### Raw data
Record Browser : Type := {
  browser_id : string;
  browser_name : string;
  profiles : list BrowserProfile
}.

(** [needle in hay] on strings. *)
Fixpoint str_in (needle hay : string) : bool :=
  if String.prefix needle hay then true
  else match hay with
       | EmptyString => false
       | String _ hay' => str_in needle hay'
       end.

(** [if profile_name:] holds for a string that is neither [None] nor
    empty. *)
Definition name_given (profile_name : option string) : option string :=
  match profile_name with
  | Some n => if n =? "" then None else Some n
  | None => None
  end.

Section Selection.

(** [str.lower]; the case mapping is Python's, taken as given. *)
Variable lower : string -> string.

Definition exact_match (n : string) (p : BrowserProfile) : bool :=
  name p =? n.

Definition partial_match (n : string) (p : BrowserProfile) : bool :=
  str_in (lower n) (lower (name p)).

(** cli.py, [get_selected_profile]. A [for p in ...: if t(p): return p]
    is [find t]. *)
Definition get_selected_profile (browser : Browser)
    (profile_name : option string) : option BrowserProfile :=
  match profiles browser with
  | [] => None
  | first :: _ =>
      let by_sessions :=
        match find has_sessions (profiles browser) with
        | Some p => Some p
        | None => Some first
        end in
      match name_given profile_name with
      | Some n =>
          match find (exact_match n) (profiles browser) with
          | Some p => Some p
          | None =>
              match find (partial_match n) (profiles browser) with
              | Some p => Some p
              | None => by_sessions
              end
          end
      | None => by_sessions
      end
  end.

End Selection.

(** [p] is the first element of [l] that passes [test]. *)
Definition first_match {A} (test : A -> bool) (l : list A) (p : A) : Prop :=
  exists before after,
    l = (before ++ p :: after)%list /\ test p = true /\
    Forall (fun q => test q = false) before.

(** No usable name: none was passed, or the empty one, or one that no
    profile matches, exactly or in part. *)
Definition no_name_match (lower : string -> string) (b : Browser)
    (profile_name : option string) : Prop :=
  profile_name = None \/ profile_name = Some "" \/
  exists n, profile_name = Some n /\
    forall q, In q (profiles b) ->
      exact_match n q = false /\ partial_match lower n q = false.


(** ASCII case folding, an instance of [lower] to run examples with. *)
Definition ascii_lower (c : ascii) : ascii :=
  let n := nat_of_ascii c in
  if (65 <=? n)%nat && (n <=? 90)%nat then ascii_of_nat (n + 32) else c.

Fixpoint lower_ascii (s : string) : string :=
  match s with
  | EmptyString => EmptyString
  | String c s' => String (ascii_lower c) (lower_ascii s')
  end.

(** *** Listing session files *)

(** A glob pattern in which [*] stands for any run of characters. *)
Fixpoint glob_match (pattern file_name : string) : bool :=
  match pattern with
  | EmptyString =>
      match file_name with EmptyString => true | _ => false end
  | String c pattern' =>
      if Ascii.eqb c "*" then
        (fix star (rest : string) : bool :=
           glob_match pattern' rest
           || match rest with
              | EmptyString => false
              | String _ rest' => star rest'
              end) file_name
      else
        match file_name with
        | EmptyString => false
        | String d file_name' => Ascii.eqb c d && glob_match pattern' file_name'
        end
  end.

Definition session_patterns : list string :=
  ["Session_*"; "Tabs_*"; "Current Session"; "Current Tabs"].

(** [sorted(l, key=..., reverse=True)] on items already paired with
    their keys: a stable sort, largest key first. Among equal keys the
    earlier item stays first, also under [reverse=True]. *)
Fixpoint insert_desc {A} (x : A * Z) (l : list (A * Z)) : list (A * Z) :=
  match l with
  | [] => [x]
  | y :: l' =>
      if (snd y <=? snd x)%Z then x :: y :: l' else y :: insert_desc x l'
  end.

Definition sorted_reverse {A} (l : list (A * Z)) : list (A * Z) :=
  fold_right insert_desc [] l.

(** Largest key first. *)
Definition key_desc {A} (a b : A * Z) : Prop := (snd b <= snd a)%Z.

(** [for x in l: ys.append(f(x))] where [f] may raise. *)
Fixpoint map_result {A B} (f : A -> result B) (l : list A) : result (list B) :=
  match l with
  | [] => ret []
  | x :: l' => y <- f x ;; ys <- map_result f l' ;; ret (y :: ys)
  end.
(** The special characters of a glob pattern, as pathlib tests for them
    ([_is_wildcard_pattern]). Of these only [*] occurs in the patterns of
    cli.py, and only [*] is interpreted by [glob_match]. *)
Definition is_wildcard_pattern (pattern : string) : bool :=
  str_in "*" pattern || str_in "?" pattern || str_in "[" pattern.

Section Files.

(** The file system cli.py looks at: whether a path is a directory,
    whether a path exists (a link that leads nowhere does not), the entry
    names of a directory in the order the system lists them, and
    [stat().st_mtime] of a path, which raises for a path that does not
    exist. A time stamp is a float in Python; it stands here as an
    integer that orders the same way. *)
Variable is_dir : Path -> bool.
Variable path_exists : Path -> bool.
Variable scandir : Path -> list string.
Variable stat_mtime : Path -> result Z.

Definition joinpath (dir : Path) (file_name : string) : Path :=
  dir ++ "/" ++ file_name.

(** [sessions_dir.glob(pattern)] for a pattern of one part, as pathlib
    does it on Python 3.11: nothing when [dir] is no directory; a
    pattern with a special character is matched against the names of the
    entries; a literal pattern names one path, which is found when it
    exists. *)
Definition glob (dir : Path) (pattern : string) : list Path :=
  if is_dir dir then
    if is_wildcard_pattern pattern then
      map (joinpath dir) (filter (glob_match pattern) (scandir dir))
    else if path_exists (joinpath dir pattern) then [joinpath dir pattern]
    else []
  else [].

Definition with_mtime (f : Path) : result (Path * Z) :=
  m <- stat_mtime f ;; ret (f, m).

(** cli.py, [list_session_files]. [sorted] computes every key before it
    compares any. *)
Definition list_session_files (sessions_dir : Path) : result (list Path) :=
  let files := flat_map (glob sessions_dir) session_patterns in
  keyed <- map_result with_mtime files ;;
  ret (map fst (sorted_reverse keyed)).

End Files.

(** *** What cli.py takes from the interpreter and from rich *)

(** The library behaviour the code depends on and does not define:
    - [markup_error text]: rich renders every text it prints as console
      markup; [None] when [text] renders, and the message of the
      [MarkupError] it raises otherwise (a closing tag that matches no
      open tag, for one);
    - [str_exn e]: [str(e)], the text of an exception;
    - [str_value v]: [str(v)] of a value that is not a string;
    - [slice_of_dict]: the exception [d[:60]] raises for a dict [d]
      ([TypeError] before Python 3.12, [KeyError] from then on);
    - [path_name f]: [f.name], the last component of a path. *)
Record Runtime : Type := {
  markup_error : string -> option string;
  str_exn : exn -> string;
  str_value : value -> string;
  slice_of_dict : exn;
  path_name : Path -> string
}.

(** [f"{v}"]: a string as it is, anything else by [str]. *)
Definition format (h : Runtime) (v : value) : string :=
  match v with
  | VStr s => s
  | _ => str_value h v
  end.

(** The complaint about the first of [texts] that does not render. *)
Fixpoint first_error (h : Runtime) (texts : list string) : option string :=
  match texts with
  | [] => None
  | text :: texts' =>
      match markup_error h text with
      | Some msg => Some msg
      | None => first_error h texts'
      end
  end.

(** [console.print(o)] for an object [o] that carries the texts [texts],
    in the order rich renders them. The object is rendered whole before
    anything is written: it is printed, or the first text that is not
    well-formed markup raises and nothing of [o] is printed. Texts made
    of constants and numbers only always render and are not listed. *)
Definition console_print {O} (h : Runtime) (texts : list string) (o : O)
  : out O unit :=
  match first_error h texts with
  | Some msg => quiet (raise (MarkupError msg))
  | None => emit o
  end.

(** *** Readers of a parsed result *)

(** The tally [summary] keeps while it walks a result. *)
Record Tally : Type := {
  total_tabs : nat;
  deleted_tabs : nat;
  ws_counts : list (value * Z)
}.

(** [ws_counts.get(k, 0)]; hashing an unhashable key raises. *)
Fixpoint counts_get (k : value) (d : list (value * Z)) : Z :=
  match d with
  | [] => 0%Z
  | (k', n) :: d' => if key_eqb k' k then n else counts_get k d'
  end.

Fixpoint counts_set (k : value) (n : Z) (d : list (value * Z))
  : list (value * Z) :=
  match d with
  | [] => [(k, n)]
  | (k', m) :: d' =>
      if key_eqb k' k then (k', n) :: d' else (k', m) :: counts_set k n d'
  end.

(** [tab.get("workspace") or "No Workspace"]. *)
Definition workspace_label (tab : value) : result value :=
  w <- get tab "workspace" ;;
  ret (if truthy w then w else VStr "No Workspace").

(** cli.py, [summary], lines 292-297: the body of the loop over tabs. *)
Definition tally_tab (t : Tally) (tab : value) : result Tally :=
  let total := S (total_tabs t) in
  d <- getitem tab "deleted" ;;
  let deleted := if truthy d then S (deleted_tabs t) else deleted_tabs t in
  ws_name <- workspace_label tab ;;
  if hashable ws_name then
    ret {| total_tabs := total;
           deleted_tabs := deleted;
           ws_counts :=
             counts_set ws_name (counts_get ws_name (ws_counts t) + 1)
                        (ws_counts t) |}
  else raise TypeError.

Definition tally_window (t : Tally) (window : value) : result Tally :=
  tabs <- getitem window "tabs" ;;
  tabs <- iter tabs ;;
  for_each tally_tab tabs t.

(** cli.py, [summary], lines 287-297. *)
Definition summary_tally (result : value) : Py.result Tally :=
  windows <- getitem result "windows" ;;
  windows <- iter windows ;;
  for_each tally_window windows
    {| total_tabs := 0; deleted_tabs := 0; ws_counts := [] |}.

(** What [display_by_window] prints: one tree per window shown, one row
    per tab shown. The pieces of each label are kept apart; [row_label]
    puts them together. *)
Inductive Status : Type := NoStatus | StatusActive | StatusDeleted.

Record Row : Type := {
  row_active : bool;
  row_title : value;
  row_workspace : option value;
  row_deleted : bool
}.

Record Tree : Type := {
  tree_number : nat;
  tree_status : Status;
  tree_tab_count : nat;
  tree_rows : list Row
}.

(** [title[:60] + "..." if len(title) > 60 else title]. A list can be
    sliced but not joined to a string; a dict cannot be sliced. *)
Definition shorten (h : Runtime) (title : value) : result value :=
  n <- len title ;;
  if (60 <? n)%nat then
    match title with
    | VStr s => ret (VStr (str_take 60 s ++ "..."))
    | VDict _ => raise (slice_of_dict h)
    | _ => raise TypeError
    end
  else ret title.

(** cli.py, [display_by_window], lines 415-423. A tab that is skipped
    yields no row. *)
Definition window_row (h : Runtime) (show_deleted : bool) (tab : value)
  : result (option Row) :=
  d <- getitem tab "deleted" ;;
  if truthy d && negb show_deleted then ret None
  else
    t <- getitem tab "title" ;;
    title <- shorten h t ;;
    a <- getitem tab "active" ;;
    w <- get tab "workspace" ;;
    ws <- (if truthy w then (x <- getitem tab "workspace" ;; ret (Some x))
           else ret None) ;;
    d' <- getitem tab "deleted" ;;
    ret (Some {| row_active := truthy a;
                 row_title := title;
                 row_workspace := ws;
                 row_deleted := truthy d' |}).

### Exercise details
In the records, which lines mention the word "that"? Copy those lines.

### Completed exercise
(** [if profile_name:] holds for a string that is neither [None] nor
(** [p] is the first element of [l] that passes [test]. *)
(** No usable name: none was passed, or the empty one, or one that no
    whether a path exists (a link that leads nowhere does not), the entry
    [stat().st_mtime] of a path, which raises for a path that does not
    integer that orders the same way. *)
      [MarkupError] it raises otherwise (a closing tag that matches no
    - [str_value v]: [str(v)] of a value that is not a string;
(** The complaint about the first of [texts] that does not render. *)
(** [console.print(o)] for an object [o] that carries the texts [texts],
    anything is written: it is printed, or the first text that is not
(** cli.py, [display_by_window], lines 415-423. A tab that is skipped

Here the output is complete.